Try it:
Each line below from the one containing "Proof. eexists. split; reflexivity. Qed." through the one containing "Pitch.pitch s 0 = Ok 71 /\" is to be given again exactly, and no line outside that span.

(Dataset items)
--- START ---

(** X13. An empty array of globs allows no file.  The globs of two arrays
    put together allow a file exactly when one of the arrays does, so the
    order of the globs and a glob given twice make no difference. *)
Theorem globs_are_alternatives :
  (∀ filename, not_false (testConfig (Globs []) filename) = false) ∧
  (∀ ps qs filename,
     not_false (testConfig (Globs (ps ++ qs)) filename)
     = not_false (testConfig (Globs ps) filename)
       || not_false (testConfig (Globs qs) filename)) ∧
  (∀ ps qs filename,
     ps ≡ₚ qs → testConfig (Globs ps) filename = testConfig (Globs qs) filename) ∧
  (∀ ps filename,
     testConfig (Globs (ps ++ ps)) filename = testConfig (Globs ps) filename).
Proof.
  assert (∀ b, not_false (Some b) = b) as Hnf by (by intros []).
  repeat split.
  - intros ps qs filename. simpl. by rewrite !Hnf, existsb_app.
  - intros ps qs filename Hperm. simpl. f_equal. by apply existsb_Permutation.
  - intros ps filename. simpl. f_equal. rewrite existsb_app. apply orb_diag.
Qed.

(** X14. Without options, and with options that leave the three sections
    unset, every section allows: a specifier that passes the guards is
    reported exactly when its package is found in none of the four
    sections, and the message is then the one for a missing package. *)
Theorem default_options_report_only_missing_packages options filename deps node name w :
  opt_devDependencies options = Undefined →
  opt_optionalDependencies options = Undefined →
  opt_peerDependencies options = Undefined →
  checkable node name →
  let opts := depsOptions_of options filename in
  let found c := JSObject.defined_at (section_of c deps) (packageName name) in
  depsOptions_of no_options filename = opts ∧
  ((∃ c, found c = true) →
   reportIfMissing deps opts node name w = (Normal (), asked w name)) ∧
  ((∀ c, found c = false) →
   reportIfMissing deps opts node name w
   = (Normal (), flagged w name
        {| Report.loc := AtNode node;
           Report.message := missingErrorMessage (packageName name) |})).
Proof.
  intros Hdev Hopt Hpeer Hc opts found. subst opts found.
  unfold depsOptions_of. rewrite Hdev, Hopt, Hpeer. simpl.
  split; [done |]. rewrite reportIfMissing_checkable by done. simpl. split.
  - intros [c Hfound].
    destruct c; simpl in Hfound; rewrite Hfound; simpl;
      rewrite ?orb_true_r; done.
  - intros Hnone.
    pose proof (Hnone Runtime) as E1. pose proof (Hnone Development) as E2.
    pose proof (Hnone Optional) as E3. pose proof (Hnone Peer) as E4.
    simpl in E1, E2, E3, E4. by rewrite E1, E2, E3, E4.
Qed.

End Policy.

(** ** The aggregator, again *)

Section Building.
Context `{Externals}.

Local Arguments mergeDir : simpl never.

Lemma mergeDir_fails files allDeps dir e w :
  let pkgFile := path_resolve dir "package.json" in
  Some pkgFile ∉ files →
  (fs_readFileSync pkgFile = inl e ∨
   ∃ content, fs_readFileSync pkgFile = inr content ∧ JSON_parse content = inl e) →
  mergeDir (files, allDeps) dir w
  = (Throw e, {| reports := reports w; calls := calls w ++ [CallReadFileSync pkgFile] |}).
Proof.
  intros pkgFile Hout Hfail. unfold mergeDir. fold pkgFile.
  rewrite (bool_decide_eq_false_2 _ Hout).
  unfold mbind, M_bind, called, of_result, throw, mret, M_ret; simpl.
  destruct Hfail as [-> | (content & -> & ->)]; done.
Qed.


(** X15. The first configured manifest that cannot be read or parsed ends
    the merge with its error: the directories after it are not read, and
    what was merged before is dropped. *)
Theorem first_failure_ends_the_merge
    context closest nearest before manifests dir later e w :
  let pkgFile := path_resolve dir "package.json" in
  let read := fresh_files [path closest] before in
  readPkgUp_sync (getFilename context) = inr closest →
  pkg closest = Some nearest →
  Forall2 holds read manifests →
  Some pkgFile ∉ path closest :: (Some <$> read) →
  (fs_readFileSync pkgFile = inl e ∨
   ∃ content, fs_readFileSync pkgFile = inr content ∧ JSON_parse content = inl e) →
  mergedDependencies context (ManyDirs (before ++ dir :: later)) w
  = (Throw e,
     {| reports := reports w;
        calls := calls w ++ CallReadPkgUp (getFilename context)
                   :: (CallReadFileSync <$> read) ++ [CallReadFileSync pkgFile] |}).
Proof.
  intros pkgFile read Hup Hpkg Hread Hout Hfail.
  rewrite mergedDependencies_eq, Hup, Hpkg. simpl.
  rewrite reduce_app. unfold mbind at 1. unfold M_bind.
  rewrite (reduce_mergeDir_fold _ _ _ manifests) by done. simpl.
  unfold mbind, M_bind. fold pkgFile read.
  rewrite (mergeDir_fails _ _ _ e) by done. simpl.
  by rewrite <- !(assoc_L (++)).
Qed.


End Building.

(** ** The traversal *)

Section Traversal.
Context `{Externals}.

--- END ---
--- START ---

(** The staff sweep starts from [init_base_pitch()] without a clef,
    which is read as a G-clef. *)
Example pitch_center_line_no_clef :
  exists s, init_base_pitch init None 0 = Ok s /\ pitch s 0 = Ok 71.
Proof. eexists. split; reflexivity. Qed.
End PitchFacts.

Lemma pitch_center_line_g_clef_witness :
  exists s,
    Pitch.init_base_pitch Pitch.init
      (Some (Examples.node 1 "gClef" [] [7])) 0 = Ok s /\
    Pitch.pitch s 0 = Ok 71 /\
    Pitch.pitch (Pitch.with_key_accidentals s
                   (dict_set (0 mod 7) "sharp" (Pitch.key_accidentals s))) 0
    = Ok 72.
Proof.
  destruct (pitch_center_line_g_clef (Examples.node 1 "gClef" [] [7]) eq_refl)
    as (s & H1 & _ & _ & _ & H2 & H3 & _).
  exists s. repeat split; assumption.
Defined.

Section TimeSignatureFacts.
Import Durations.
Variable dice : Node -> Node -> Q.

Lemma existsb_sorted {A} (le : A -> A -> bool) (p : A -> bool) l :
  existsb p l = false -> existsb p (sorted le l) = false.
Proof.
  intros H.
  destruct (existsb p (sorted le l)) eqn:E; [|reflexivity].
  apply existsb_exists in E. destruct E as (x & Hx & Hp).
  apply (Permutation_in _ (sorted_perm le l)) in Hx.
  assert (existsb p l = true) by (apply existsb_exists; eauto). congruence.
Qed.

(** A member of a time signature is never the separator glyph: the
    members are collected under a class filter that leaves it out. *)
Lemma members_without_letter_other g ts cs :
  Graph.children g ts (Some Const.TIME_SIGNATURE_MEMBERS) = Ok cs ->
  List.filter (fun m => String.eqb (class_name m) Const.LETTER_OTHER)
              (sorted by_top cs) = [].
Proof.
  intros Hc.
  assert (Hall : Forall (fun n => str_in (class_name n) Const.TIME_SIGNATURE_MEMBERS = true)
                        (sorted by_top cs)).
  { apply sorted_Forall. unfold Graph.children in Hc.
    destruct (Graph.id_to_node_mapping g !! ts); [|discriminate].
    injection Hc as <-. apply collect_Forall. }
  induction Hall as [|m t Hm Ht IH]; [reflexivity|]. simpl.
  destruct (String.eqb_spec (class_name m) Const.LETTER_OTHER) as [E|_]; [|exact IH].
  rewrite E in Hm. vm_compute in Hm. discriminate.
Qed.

--- END ---

Response area:
Proof. eexists. split; reflexivity. Qed.
End PitchFacts.

Lemma pitch_center_line_g_clef_witness :
  exists s,
    Pitch.init_base_pitch Pitch.init
      (Some (Examples.node 1 "gClef" [] [7])) 0 = Ok s /\
    Pitch.pitch s 0 = Ok 71 /\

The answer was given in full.